M: In the beginning a experience is such. It is only desire and fear, born of memory, that give it name and form and separate it from other experiences. It is not a conscious experience, for it is not in opposition to other experiences, yet it is an experience all the same.
Q: If it is not conscious, why talk about it?
M: Most of your experiences are unconscious. The conscious ones are very few. You are unaware of the fact because to you only the conscious ones count. Become aware of the unconscious.
Q: Can one be aware of the unconscious? How is it done?
M: Desire and fear are the obstructing and distorting factors. When mind is free of them the unconscious becomes accessible.
Q: Does it mean that the unconscious becomes conscious?
M: It is rather the other way around. The conscious becomes one with the unconscious. The distinction ceases, whichever way you look at it.
Q: I am puzzled. How can one be aware and yet unconscious?
M: Awareness is not limited to consciousness. It is of all that is. Consciousness is of duality. There is no duality in awareness. It is one single block of pure cognition. In the same way one can talk of the pure being and pure creation - nameless, formless, silent and yet absolutely real, powerful, effective. Their being indescribable does not affect them in the least. While they are unconscious, they are essential.
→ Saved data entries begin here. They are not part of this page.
(** X18: a call of [learn] that the burn-in or the cadence gates is
    idempotent: called again at once, it returns [(None, None)] again and
    changes nothing; and the first call changes nothing either when the
    target parameters already hold the online values, as in a new agent. *)
Theorem learn_gated_idempotent s w :
  reachable s w →
  sync_every s ≠ 0 →
  curr_step s < burn_in s
  ∨ learn_every s ≠ 0 ∧ curr_step s `mod` learn_every s ≠ 0 →
  learn (learn s w).1.2 w = (Ok (None, None), (learn s w).1.2, w)
  ∧ (state_dict (target (net s)) = state_dict (online (net s)) →
     learn s w = (Ok (None, None), s, w)).
Proof.
  intros Hreach Hsync Hgate. apply reachable_inv in Hreach as Hinv.
  assert (∀ s0, inv s0 w → sync_every s0 ≠ 0 →
            (curr_step s0 < burn_in s0
             ∨ learn_every s0 ≠ 0 ∧ curr_step s0 `mod` learn_every s0 ≠ 0) →
            state_dict (target (net s0)) = state_dict (online (net s0))
            ∨ curr_step s0 `mod` sync_every s0 ≠ 0 →
            learn s0 w = (Ok (None, None), s0, w)) as Hnoop.
  { intros s0 Hinv0 Hsync0 Hgate0 Hsame. rewrite learn_run. unfold py_mod.
    destruct (decide (sync_every s0 = 0)); [done|].
    destruct (decide (curr_step s0 `mod` sync_every s0 = 0)) as [Hmod|Hmod].
    - destruct Hsame as [Hsame|?]; [|done].
      unfold sync_Q_target. rewrite (load_state_dict_id _ _ Hsame).
      replace (set_net _ s0) with s0 by (by destruct s0 as [? ? ? ? []]).
      by apply learn_after_sync_early.
    - by apply learn_after_sync_early. }
  split; [|intros Hsame; apply Hnoop; auto].
  destruct (learn_synced s w Hinv Hsync) as (tg & Hlearn & Hsd & Htg).
  rewrite Hlearn, (learn_after_sync_early s _ w Hgate). cbn [fst snd].
  apply Hnoop; cbn [sync_every curr_step burn_in learn_every net online
    target set_net]; [|done|done|].
  - pose proof (learn_inv s w Hinv) as Hinv'.
    by rewrite Hlearn, (learn_after_sync_early s _ w Hgate) in Hinv'.
  - destruct (decide (curr_step s `mod` sync_every s = 0)); [by left|by right].
Qed.

(** X19: after a [load] that returned, the checkpoint the agent would
    [save] is the loaded one in every field but the learning rate, which is
    the [lr] the loading agent had, whereas its optimizer runs with the
    learning rate of the checkpoint. *)
Theorem load_then_save_own_lr path c s w :
  reachable s w →
  disk w !! path = Some c →
  (load path s w).1.1 = Ok () →
  let s' := (load path s w).1.2 in
  checkpoint_of s'
  = mkCheckpoint (ck_net c) (ck_exploration_rate c)
      (ck_exploration_rate_decay c) (ck_exploration_rate_min c)
      (ck_save_every c) (ck_batch_size c) (ck_gamma c) (lr s) (ck_burn_in c)
      (ck_learn_every c) (ck_sync_every c) (ck_curr_step c) (ck_memory c)
  ∧ adam_lr (optimizer s') = ck_lr c
  ∧ save_dir s' = save_dir s.
Proof.
  intros Hreach Hdisk Hok s'. subst s'. apply reachable_inv in Hreach as Hinv.
  destruct (inv_disk _ _ Hinv _ _ Hdisk) as (_ & _ & Hlr).
  destruct (decide (length (online (net s)) = length (ck_net c).1
                    ∧ length (target (net s)) = length (ck_net c).2))
    as [[Hon Htg]|Hkeys].
  - destruct (load_run path c s w Hdisk Hon Htg Hlr) as (net' & Hload & Hsd).
    rewrite Hload. cbn. unfold checkpoint_of. cbn. by rewrite Hsd.
  - rewrite load_unfold, Hdisk in Hok.
    destruct (net_load_state_dict_raise (ck_net c) s w Hkeys) as (net' & Hraise).
    by rewrite Hraise in Hok.
Qed.


End Properties.

(** * The agent on concrete inputs *)

Section Concrete.
#[local] Existing Instance toy.

Lemma cache_all_reachable ts s w :
  reachable s w → reachable (cache_all ts s w).1.2 (cache_all ts s w).2.
Proof.
  revert s w. induction ts as [|t ts IH]; intros s w Hreach; [done|].
  cbn [cache_all]. rewrite bind_run, cache_run. apply IH.
  apply (reach_cache (t_state t) (t_next_state t) (t_action t) (t_reward t)
           (t_done t) s w Hreach).
Qed.

Lemma toy_ship_reachable w er bs l bi le sy :
  disk w = ∅ →
  is_Ok (toy_ship w er bs l bi le sy).1 →
  reachable (built (toy_ship w er bs l bi le sy)).1
            (built (toy_ship w er bs l bi le sy)).2.
Proof.
  intros Hdisk [s Hs].
  destruct (toy_ship w er bs l bi le sy) as [r w'] eqn:Hinit.
  cbn in Hs. subst r. cbn. by eapply reach_init.
Qed.

Lemma toy_ship_reachable_again s0 w er bs l bi le sy :
  reachable s0 w →
  is_Ok (toy_ship w er bs l bi le sy).1 →
  reachable (built (toy_ship w er bs l bi le sy)).1
            (built (toy_ship w er bs l bi le sy)).2.
Proof.
  intros Hreach [s Hs].
  destruct (toy_ship w er bs l bi le sy) as [r w'] eqn:Hinit.
  cbn in Hs. subst r. cbn. by eapply reach_again.
Qed.

Lemma toy_default_reachable : reachable toy_default.1 toy_default.2.
Proof.
  apply (toy_ship_reachable toy_world 1%Qc 32 default_lr 10000 3 10000);
    [done|]. by eexists.
Qed.

Lemma toy_low_epsilon_reachable :
  reachable toy_low_epsilon.1 toy_low_epsilon.2.
Proof. apply toy_ship_reachable; [done|]. by eexists. Qed.

Lemma toy_sync_zero_reachable : reachable toy_sync_zero.1 toy_sync_zero.2.
Proof. apply toy_ship_reachable; [done|]. by eexists. Qed.

Lemma toy_learner_cached_reachable :
  reachable toy_learner_cached.1.2 toy_learner_cached.2.
Proof.
  apply (cache_all_reachable toy_experiences).
  apply (toy_ship_reachable toy_world 1%Qc 2 default_lr 0 1 10000);
    [done|by eexists].
Qed.

Lemma toy_learner_acted_reachable :
  reachable toy_learner_acted.1.2 toy_learner_acted.2.
Proof.
  apply (reach_act (H := toy) (Qc_of_Z 4)), toy_learner_cached_reachable.
Qed.

Lemma toy_batch_zero_reachable :
  reachable toy_batch_zero_cached.1.2 toy_batch_zero_cached.2.
Proof.
  apply (cache_all_reachable toy_experiences).
  apply (toy_ship_reachable toy_world 1%Qc 0 default_lr 0 1 10000);
    [done|by eexists].
Qed.

Lemma toy_loader_reachable : reachable toy_loader.1 toy_loader.2.
Proof.
  apply (toy_ship_reachable_again toy_saved.1.2); [|by eexists].
  apply reach_save, toy_ship_reachable; [done|by eexists].
Qed.

(** The constructor rejects frames of height 80. *)
Lemma ShipNet_shape_checked_at_construction_witness :
  80 ≠ 84
  ∧ ShipNet_init (4, 80, 84) 6 [2%N]
    = (Raise (ValueError (ExpectingInputHeight 80)), [2%N]).
Proof.
  assert (80 ≠ 84) as Hh by lia. split; [exact Hh|].
  exact (proj1 (ShipNet_shape_checked_at_construction 4 80 84 6 [2%N]) Hh).
Defined.

(** C4 as stated fails: an agent constructed with an
    exploration rate of 0.05 and the default floor of 0.1 has, after its
    first call of [act], an exploration rate of 0.1: the rate has risen. *)
Lemma act_rate_rises_below_floor :
  let s := toy_low_epsilon.1 in
  let r := act (Qc_of_Z 1) s toy_low_epsilon.2 in
  reachable s toy_low_epsilon.2
  ∧ is_Ok r.1.1
  ∧ (exploration_rate s < exploration_rate r.1.2)%Qc.
Proof.
  split_and!.
  - apply toy_low_epsilon_reachable.
  - eexists. vm_compute. reflexivity.
  - vm_compute. reflexivity.
Qed.
(** Once a delivery of variety [v] has been accepted into a bin, and [v]
    is not a missing-value marker, the bin keeps [v] across a save and
    reload: every later delivery of another variety to it is refused as a
    mix, and nothing is recorded. *)
Theorem accepted_variety_exclusive_after_reload :
  forall ts bins log tr b v q nt r ts2 log2 tr2 w q2 nt2,
  submit_delivery ts bins log tr b v q nt = Some r ->
  dr_deliveries r <> log ->
  csv_text_table (dr_bins r) = true ->
  ~ In (strip v) na_fields ->
  0 < q2 -> strip w <> strip v ->
  submit_delivery ts2 (reload_bins (dr_bins r)) log2 tr2 b w q2 nt2 =
    Some {| dr_bins := reload_bins (dr_bins r); dr_deliveries := log2;
            dr_notices := [NErrorMix b (strip v) (strip w)] |}.
Proof.
  intros ts bins log tr b v q nt r ts2 log2 tr2 w q2 nt2 H Hlog _ Hna Hq2 Hw.
  destruct (submit_delivery_accepted _ _ _ _ _ _ _ _ _ H Hlog)
    as (idx & row & Ei & _ & Hb & _ & _ & _ & _ & _).
  destruct (submit_delivery_accepted_row _ _ _ _ _ _ _ _ _ H Hlog)
    as (idx' & row0 & Ei' & _ & _ & Hv & _ & En & _).
  rewrite Ei in Ei'. injection Ei' as <-.
  set (row' := set_Bushels_in_bin
                 (Bushels_in_bin row0
                  + accepted_amount (Capacity_bu row0) (Bushels_in_bin row0) q)
                 (adopted_row row0 v)) in En.
  assert (Ht : variety_text (Variety row') = strip v).
  { subst row'. simpl. now rewrite variety_text_adopted_row. }
  pose proof (nth_error_reload _ _ _ En) as Er.
  rewrite reload_cell_keeps in Er by (rewrite Ht; exact Hna).
  assert (Hrow : set_Variety (Variety row') row' = row')
    by (destruct row'; reflexivity).
  rewrite Hrow in Er.
  rewrite <- Ht.
  apply (submit_delivery_mismatch ts2 _ log2 tr2 b w q2 nt2 idx row'); auto.
  - rewrite bin_index_reload.
    exact (submit_delivery_same_index _ _ _ _ _ _ _ _ _ _ H Ei).
  - rewrite Ht. intro E. apply Hna. rewrite E. simpl. tauto.
  - now rewrite Ht.
Qed.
The conscious cannot change fundamentally, it can only modify. Any thing, to change, must pass through death, through obscuration and dissolution. Gold jewelry must be melted down before it is cast into another shape. What refuses to die cannot be reborn.
Q: Barring the death of the body, how does one die?
M: Withdrawal, aloofness, letting go is death. To live fully, death is essential; every ending makes a new beginning. On the other hand, do understand, that only the dead can die, not the living. That which is alive in you is immortal.